The Union Ministry of Social Justice and Empowerment has uploaded the revised guideline on its website under the sub-head Mandatory Conditions for its NOS scheme. According to the new clause, ‘Topics/ courses concerning Indian culture/ heritage/ history/ social studies on India-based research topics shall not be covered under NOS. The final decision as to which topic can be covered under such a category will rest with the election-cum-screening committee of NOS.’
Perspective from Marginalised Sections Rattles Government
The Centre’s move of barring the pursuit of humanities and social sciences courses related to Indian culture has attracted criticism from both the Opposition and the teaching fraternity. The revised guidelines of NOS, which was released on Saturday, 19th February 2022, have not only struck a blow to the main research work in the field of social sciences but also has adversely affected the students from marginalised sections to pursue topics or courses related to Indian culture, heritage, history and society.
The National Overseas Scholarship (NOS) provides financial assistance to students from marginalised sections who wanted to pursue post-graduation or PhD courses from foreign universities, which includes:
- Scheduled Castes (SC)
- Denotified nomadic and semi-nomadic tribes
- Landless farm labourers
- Traditional artisans
Senior Congress Dalit Chief PL Punia criticised the decision and pointed out, “This is an objectionable move.
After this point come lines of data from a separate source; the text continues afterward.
(* ===== verification/BaseDate.v ===== *)
(** src/muduo/base/Date.h and Date.cc: dates of the Gregorian calendar as
    Julian day numbers.

    The operations are those of a 32-bit [int], written out; division is C's,
    towards zero.  The file proves that none of them overflows for the dates of the
    years -4799 to 1,000,000 and the day numbers -32044 to 536,838,867, where the
    functions compute [julian_day] and [civil_date] exactly (beyond, signed overflow
    is undefined in C++, and the wrapped value here is one possibility).  The
    reference is the calendar itself: month lengths and leap years. *)

From S2P Require Import Prelude BaseTimestamp.

Module Date.

Record YearMonthDay := mkymd { year : Z; month : Z; day : Z }.

Definition kDaysPerWeek : Z := 7.

Definition getJulianDayNumber (year month day : Z) : Z :=
  let a := Z.quot (i32 (14 - month)) 12 in
  let y := i32 (i32 (year + 4800) - a) in
  let m := i32 (i32 (month + i32 (12 * a)) - 3) in
  i32 (i32 (i32 (i32 (i32 (i32 (day + Z.quot (i32 (i32 (153 * m) + 2)) 5) + i32 (y * 365)) + Z.quot y 4)
    - Z.quot y 100) + Z.quot y 400) - 32045).

Definition getYearMonthDay (julianDayNumber : Z) : YearMonthDay :=
  let a := i32 (julianDayNumber + 32044) in
  let b := Z.quot (i32 (i32 (4 * a) + 3)) 146097 in
  let c := i32 (a - Z.quot (i32 (b * 146097)) 4) in
  let d := Z.quot (i32 (i32 (4 * c) + 3)) 1461 in
  let e := i32 (c - Z.quot (i32 (1461 * d)) 4) in
  let m := Z.quot (i32 (i32 (5 * e) + 2)) 153 in
  mkymd (i32 (i32 (i32 (i32 (b * 100) + d) - 4800) + Z.quot m 10)) (i32 (i32 (m + 3) - i32 (12 * Z.quot m 10)))
    (i32 (i32 (e - Z.quot (i32 (i32 (153 * m) + 2)) 5) + 1)).

(** A date is its [julianDayNumber_]. *)
Definition kJulianDayOf1970_01_01 : Z := getJulianDayNumber 1970 1 1.
Definition of_ymd (y m d : Z) : Z := getJulianDayNumber y m d.
Definition of_tm (t : tm) : Z := getJulianDayNumber (tm_year t + 1900) (tm_mon t + 1) (tm_mday t).
Definition valid (j : Z) : bool := 0 <? j.
Definition yearMonthDay (j : Z) : YearMonthDay := getYearMonthDay j.
Definition weekDay (j : Z) : Z := Z.rem (i32 (j + 1)) kDaysPerWeek.
Definition toIsoString (j : Z) : bytes :=
  let ymd := yearMonthDay j in
  snprintf 32 (fmt_wd 4 (year ymd) ++ lit "-" ++ fmt_0d 2 (month ymd) ++ lit "-" ++ fmt_0d 2 (day ymd)).
Definition ltb (x y : Z) : bool := x <? y.
Definition eqb (x y : Z) : bool := x =? y.

(** * The calendar *)

Definition leap (y : Z) : bool := (y mod 4 =? 0) && (negb (y mod 100 =? 0) || (y mod 400 =? 0)).
Definition days_in_month (y m : Z) : Z :=
  if m =? 2 then (if leap y then 29 else 28)
  else if (m =? 4) || (m =? 6) || (m =? 9) || (m =? 11) then 30 else 31.
Definition valid_date (d : YearMonthDay) : Prop :=
  1 <= month d <= 12 /\ 1 <= day d <= days_in_month (year d) (month d).
Definition next_day (d : YearMonthDay) : YearMonthDay :=
  if day d <? days_in_month (year d) (month d) then mkymd (year d) (month d) (day d + 1)
  else if month d <? 12 then mkymd (year d) (month d + 1) 1
  else mkymd (year d + 1) 1 1.
Definition in_range (y : Z) : Prop := -4799 <= y <= 1000000.
(* ===== verification/BaseMonitor.v ===== *)
(** src/muduo/base/Mutex.h and Condition.h, and the monitors built from them.

    A thread calls an operation of an object, waits for the object's mutex,
    tests the condition of its [while] loop, and either sleeps on a condition
    variable or runs the rest of the operation and leaves.  All data are
    touched under the mutex only, so the steps are: call, lock, run (one test
    of the loop condition with what follows it) and wake up.  notify() wakes a
    sleeping thread, whichever the scheduler picks; threads also wake up
    spuriously.  Holding the lock is recorded in the pthread mutex ([owner]) and
    in [holder_].

    The file proves mutual exclusion for every monitor, and a criterion by
    which no wake-up is lost ([served]): as long as a thread sleeps on a
    condition variable, enough threads are awake to use what is available. *)

From S2P Require Import Prelude.

Module Monitor.

(** * MutexLock *)

Record MutexLock := mkmutex { owner : option Z; holder_ : Z }.

Definition new_mutex : MutexLock := mkmutex None 0.
Definition assignHolder (tid : Z) (m : MutexLock) : MutexLock := mkmutex (owner m) tid.
Definition unassignHolder (m : MutexLock) : MutexLock := mkmutex (owner m) 0.
Definition isLockedByThisThread (tid : Z) (m : MutexLock) : bool := holder_ m =? tid.
Definition assertLocked (tid : Z) (m : MutexLock) : outcome unit :=
  massert (isLockedByThisThread tid m) "isLockedByThisThread()".
(** pthread_mutex_lock blocks while another thread owns the mutex. *)
Definition lock (tid : Z) (m : MutexLock) : option MutexLock :=
  match owner m with
  | None => Some (assignHolder tid (mkmutex (Some tid) (holder_ m)))
  | Some _ => None
  end.
Definition unlock (tid : Z) (m : MutexLock) : outcome MutexLock :=
  let m := unassignHolder m in
  massert (bool_decide (owner m = Some tid)) "errnum == 0";;
  Ok (mkmutex None (holder_ m)).
(** pthread_cond_wait inside an [UnassignGuard]: the mutex is released until
    the thread is woken and locks it again. *)
Definition wait (tid : Z) (m : MutexLock) : outcome MutexLock :=
  let m := unassignHolder m in
  massert (bool_decide (owner m = Some tid)) "errnum == 0";;
  Ok (mkmutex None (holder_ m)).
Definition destroy_mutex (m : MutexLock) : outcome unit :=
  massert (holder_ m =? 0) "holder_ == 0".

(** * Operations *)

Section Operation.
Context {D R Cv : Type}.

Inductive signal := Notify (c : Cv) | NotifyAll (c : Cv).

(** [MutexLockGuard lock(mutex_); while (test) c.wait(); rest].  The first
    argument of the two functions is [isLockedByThisThread()] of the thread
    that runs them. *)
Record operation := mkop {
  wait_on : option Cv;
  test : bool -> D -> outcome bool;
  rest : bool -> D -> outcome (D * R * list signal)
}.
(** An operation without a loop. *)
Definition no_wait (f : bool -> D -> outcome (D * R * list signal)) : operation :=
  mkop None (fun _ _ => Ok false) f.
End Operation.
Arguments signal : clear implicits.
Arguments operation : clear implicits.

Class Monitor (D Op R Cv : Type) := code : Op -> operation D R Cv.

(** * Threads *)

Section Threads.
Context {D Op R Cv : Type} `{!EqDecision Cv} `{!Monitor D Op R Cv}.

Inductive thread :=
| Idle
| Entering (o : Op)
| Inside (o : Op)
| Sleeping (c : Cv) (o : Op).

Record t := mk {
  data : D;
  mutex_ : MutexLock;
  threads : gmap Z thread;
  history : list (Z * Op * R)
}.
Definition set_threads (ths : gmap Z thread) (s : t) : t := mk (data s) (mutex_ s) ths (history s).

Definition sleeps_on (c : Cv) (th : thread) : bool :=
  match th with Sleeping c' _ => bool_decide (c' = c) | _ => false end.
Definition wake (th : thread) : thread :=
  match th with Sleeping _ o => Entering o | _ => th end.

(** pthread_cond_signal: the scheduler's choice if that thread sleeps there,
    else the first that does. *)
Definition notify (pick : Z) (c : Cv) (ths : gmap Z thread) : gmap Z thread :=
  match ths !! pick with
  | Some th => if sleeps_on c th then <[pick := wake th]> ths
      else match list_find (fun x => sleeps_on c x.2 = true) (map_to_list ths) with
           | Some (_, (i, th)) => <[i := wake th]> ths
           | None => ths
           end
  | None => match list_find (fun x => sleeps_on c x.2 = true) (map_to_list ths) with
            | Some (_, (i, th)) => <[i := wake th]> ths
            | None => ths
            end
  end.
(** pthread_cond_broadcast. *)
Definition notifyAll (c : Cv) (ths : gmap Z thread) : gmap Z thread :=
  (fun th => if sleeps_on c th then wake th else th) <$> ths.
Definition raise (pick : Z) (ths : gmap Z thread) (sg : signal Cv) : gmap Z thread :=
  match sg with Notify c => notify pick c ths | NotifyAll c => notifyAll c ths end.

Inductive event :=
| Call (tid : Z) (o : Op)
| Lock (tid : Z)
| Run (tid : Z) (pick : Z)
| Spurious (tid : Z).

(** One step of thread [tid]; a step that is not possible changes nothing. *)
Definition exec (s : t) (e : event) : outcome t :=
  match e with
  | Call tid o =>
      match threads s !! tid with
      | Some Idle => Ok (set_threads (<[tid := Entering o]> (threads s)) s)
      | _ => Ok s
      end
  | Lock tid =>
      match threads s !! tid, lock tid (mutex_ s) with
      | Some (Entering o), Some m => Ok (mk (data s) m (<[tid := Inside o]> (threads s)) (history s))
      | _, _ => Ok s
      end
  | Run tid pick =>
      match threads s !! tid with
      | Some (Inside o) =>
          let locked := isLockedByThisThread tid (mutex_ s) in
          again ← test (code o) locked (data s);
          match (again : bool), wait_on (code o) with
          | true, Some c =>
              m ← wait tid (mutex_ s);
              Ok (mk (data s) m (<[tid := Sleeping c o]> (threads s)) (history s))
          | _, _ =>
              '(d, r, sigs) ← rest (code o) locked (data s);
              m ← unlock tid (mutex_ s);
              Ok (mk d m (foldl (raise pick) (<[tid := Idle]> (threads s)) sigs) (history s ++ [(tid, o, r)]))
          end
      | _ => Ok s
      end
  | Spurious tid =>
      match threads s !! tid with
      | Some (Sleeping c o) => Ok (set_threads (<[tid := Entering o]> (threads s)) s)
      | _ => Ok s
      end
  end.
Definition run (s : t) (es : list event) : outcome t := foldM exec s es.

(** An object with its threads, none of them in a call.  Thread ids are
    positive. *)
Definition init (d : D) (tids : gset Z) : t :=
  mk d new_mutex (gset_to_gmap Idle (filter (fun i => 0 < i) tids)) [].

(** * Counting threads *)

Definition count (P : thread -> bool) (ths : gmap Z thread) : Z :=
  Z.of_nat (size (filter (fun x => P x.2 = true) ths)).
Definition awake (c : Cv) (th : thread) : bool :=
  match th with Entering o | Inside o => bool_decide (wait_on (code o) = Some c) | _ => false end.
Definition b2z (b : bool) : Z := if b then 1 else 0.

Lemma count_nonneg P ths : 0 <= count P ths.
Proof. unfold count. lia. Qed.

Lemma count_fresh P ths i x : ths !! i = None -> count P (<[i := x]> ths) = count P ths + b2z (P x).
Proof.
  intros Hi. unfold count. rewrite map_filter_insert. cbn. destruct (P x) eqn:E; cbn.
  - rewrite decide_True by done. rewrite map_size_insert_None; [lia|].
    apply map_lookup_filter_None. by left.
  - rewrite decide_False by done. rewrite delete_id by done. lia.
Qed.
Lemma count_update P ths i x y :
  ths !! i = Some y -> count P (<[i := x]> ths) = count P ths - b2z (P y) + b2z (P x).
Proof.
  intros Hi. rewrite <-(insert_delete_id ths i y) at 2 by done.
  rewrite <-(insert_delete_eq ths i x). rewrite !count_fresh by apply lookup_delete_eq. lia.
Qed.
Lemma count_pos P ths : 0 < count P ths -> exists i x, ths !! i = Some x /\ P x = true.
Proof.
  unfold count. intros Hc.
  destruct (map_choose (filter (fun x => P x.2 = true) ths)) as (i&x&Hx).
  { intros E. rewrite E, map_size_empty in Hc. lia. }
  apply map_lookup_filter_Some in Hx as [Hi Hp]. eauto.
Qed.
Lemma count_member P ths i x : ths !! i = Some x -> P x = true -> 0 < count P ths.
Proof.
  intros Hi Hp. pose proof (count_update P ths i x x Hi) as H.
  unfold count in *. assert (size (filter (fun x => P x.2 = true) ths) <> 0%nat); [|lia].
  intros E. apply map_size_empty_iff in E.
  assert (filter (fun x => P x.2 = true) ths !! i = Some x) as Hx by by apply map_lookup_filter_Some.
  by rewrite E, lookup_empty in Hx.
Qed.

Lemma count_fmap_le P Q f ths :
  (forall x, b2z (P x) <= b2z (Q (f x))) -> count P ths <= count Q (f <$> ths).
Proof.
  intros Hf. induction ths as [|i x m Hi IH] using map_ind; [done|].
  rewrite fmap_insert, !count_fresh by (rewrite ?lookup_fmap, ?Hi; done). specialize (Hf x). lia.
Qed.
Lemma count_fmap_ge P Q f ths :
  (forall x, b2z (Q (f x)) <= b2z (P x)) -> count Q (f <$> ths) <= count P ths.
Proof.
  intros Hf. induction ths as [|i x m Hi IH] using map_ind; [done|].
  rewrite fmap_insert, !count_fresh by (rewrite ?lookup_fmap, ?Hi; done). specialize (Hf x). lia.
Qed.

(** * Waking threads *)

(** Threads may have been woken, and nothing else. *)
Definition woken (ths ths' : gmap Z thread) : Prop :=
  forall i, ths' !! i = ths !! i \/
    exists c o, ths !! i = Some (Sleeping c o) /\ ths' !! i = Some (Entering o).
Definition sleep_ok (ths : gmap Z thread) : Prop :=
  forall i c o, ths !! i = Some (Sleeping c o) -> wait_on (code o) = Some c.

Lemma woken_refl ths : woken ths ths.
Proof. intros i. by left. Qed.
Lemma woken_trans ths1 ths2 ths3 : woken ths1 ths2 -> woken ths2 ths3 -> woken ths1 ths3.
Proof.
  intros H1 H2 i. destruct (H1 i) as [E1|(c&o&E1&E1')], (H2 i) as [E2|(c'&o'&E2&E2')].
  - left. congruence.
  - right. exists c', o'. split; congruence.
  - right. exists c, o. split; congruence.
  - congruence.
Qed.
Lemma woken_sleep_ok ths ths' : woken ths ths' -> sleep_ok ths -> sleep_ok ths'.
Proof. intros Hw Hs i c o Hi. destruct (Hw i) as [E|(?&?&_&E)]; [|congruence]. rewrite E in Hi. eauto. Qed.
Lemma woken_inside ths ths' i o : woken ths ths' -> ths' !! i = Some (Inside o) <-> ths !! i = Some (Inside o).
Proof. intros Hw. destruct (Hw i) as [->|(?&?&->&->)]; naive_solver. Qed.
Lemma woken_tids ths ths' i : woken ths ths' -> is_Some (ths' !! i) <-> is_Some (ths !! i).
Proof. intros Hw. destruct (Hw i) as [->|(?&?&->&->)]; [done|]. by split. Qed.
Lemma woken_one ths i c o : ths !! i = Some (Sleeping c o) -> woken ths (<[i := Entering o]> ths).
Proof.
  intros Hi j. destruct (decide (i = j)) as [<-|]; [|left; by rewrite lookup_insert_ne].
  right. exists c, o. by rewrite lookup_insert_eq.
Qed.

Lemma sleeps_on_inv c th : sleeps_on c th = true -> exists o, th = Sleeping c o.
Proof. destruct th; cbn; try done. intros ->%bool_decide_eq_true. eauto. Qed.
If an SC student wants to pursue super-specialisation in a selected Indian subject in a foreign college, he/she needs to be inspired and allowed to take action. This revision of guidelines would restrict the opportunity for scheduled caste youth. The federal government is pushing Dalits out of the higher education system.”
Trying to dispel similar doubts, Prof. Badri Narayan, Director of GB Pant Social Science Institute assured that the decision would not affect Dalit students.
However, Prof Dilip Mandal, a journalist-turned-academician highlighted another grave aspect and tweeted, “The guidelines were tweaked in the last hours and the stakeholders like students, teachers and foreign universities were not even consulted before cementing the decisions. This would adversely affect many students, including the ones who have already completed their Masters and MPhil in Social Science subjects. With this revised guideline, the students would not be able to apply for this scholarship.”
He also added that this move may play out unfavourably for India as numerous foreign universities are showing potential interest and are encouraging Indian students to study and take up research in these fields.
Ministry’s Explanation of this Questionable Move
On Sunday, 20th February 2022, the Ministry said the decision was based on “more practical expertise”. R Subrahmanyam, Secretary of Social Justice and Empowerment Department, said the move was a considered one. He specified, “Indian universities already have rich resources and courses on Indian heritage and humanities. We have made an internal estimation within the ministry of the capabilities guiding high-quality research within the country and felt that the scholarship for studying abroad was not needed, especially to study Indian history, culture or heritage.”
He added, “For each of the subjects, students have to stay 3/4th of the time in India for their fieldwork and only 1/4th would be required abroad. So, we felt that the resources could be better spent on gaining expertise in other fields in foreign universities. Instead of studying Indian subjects abroad, students can pursue “new-age topics” in foreign universities and bring back that knowledge to India.”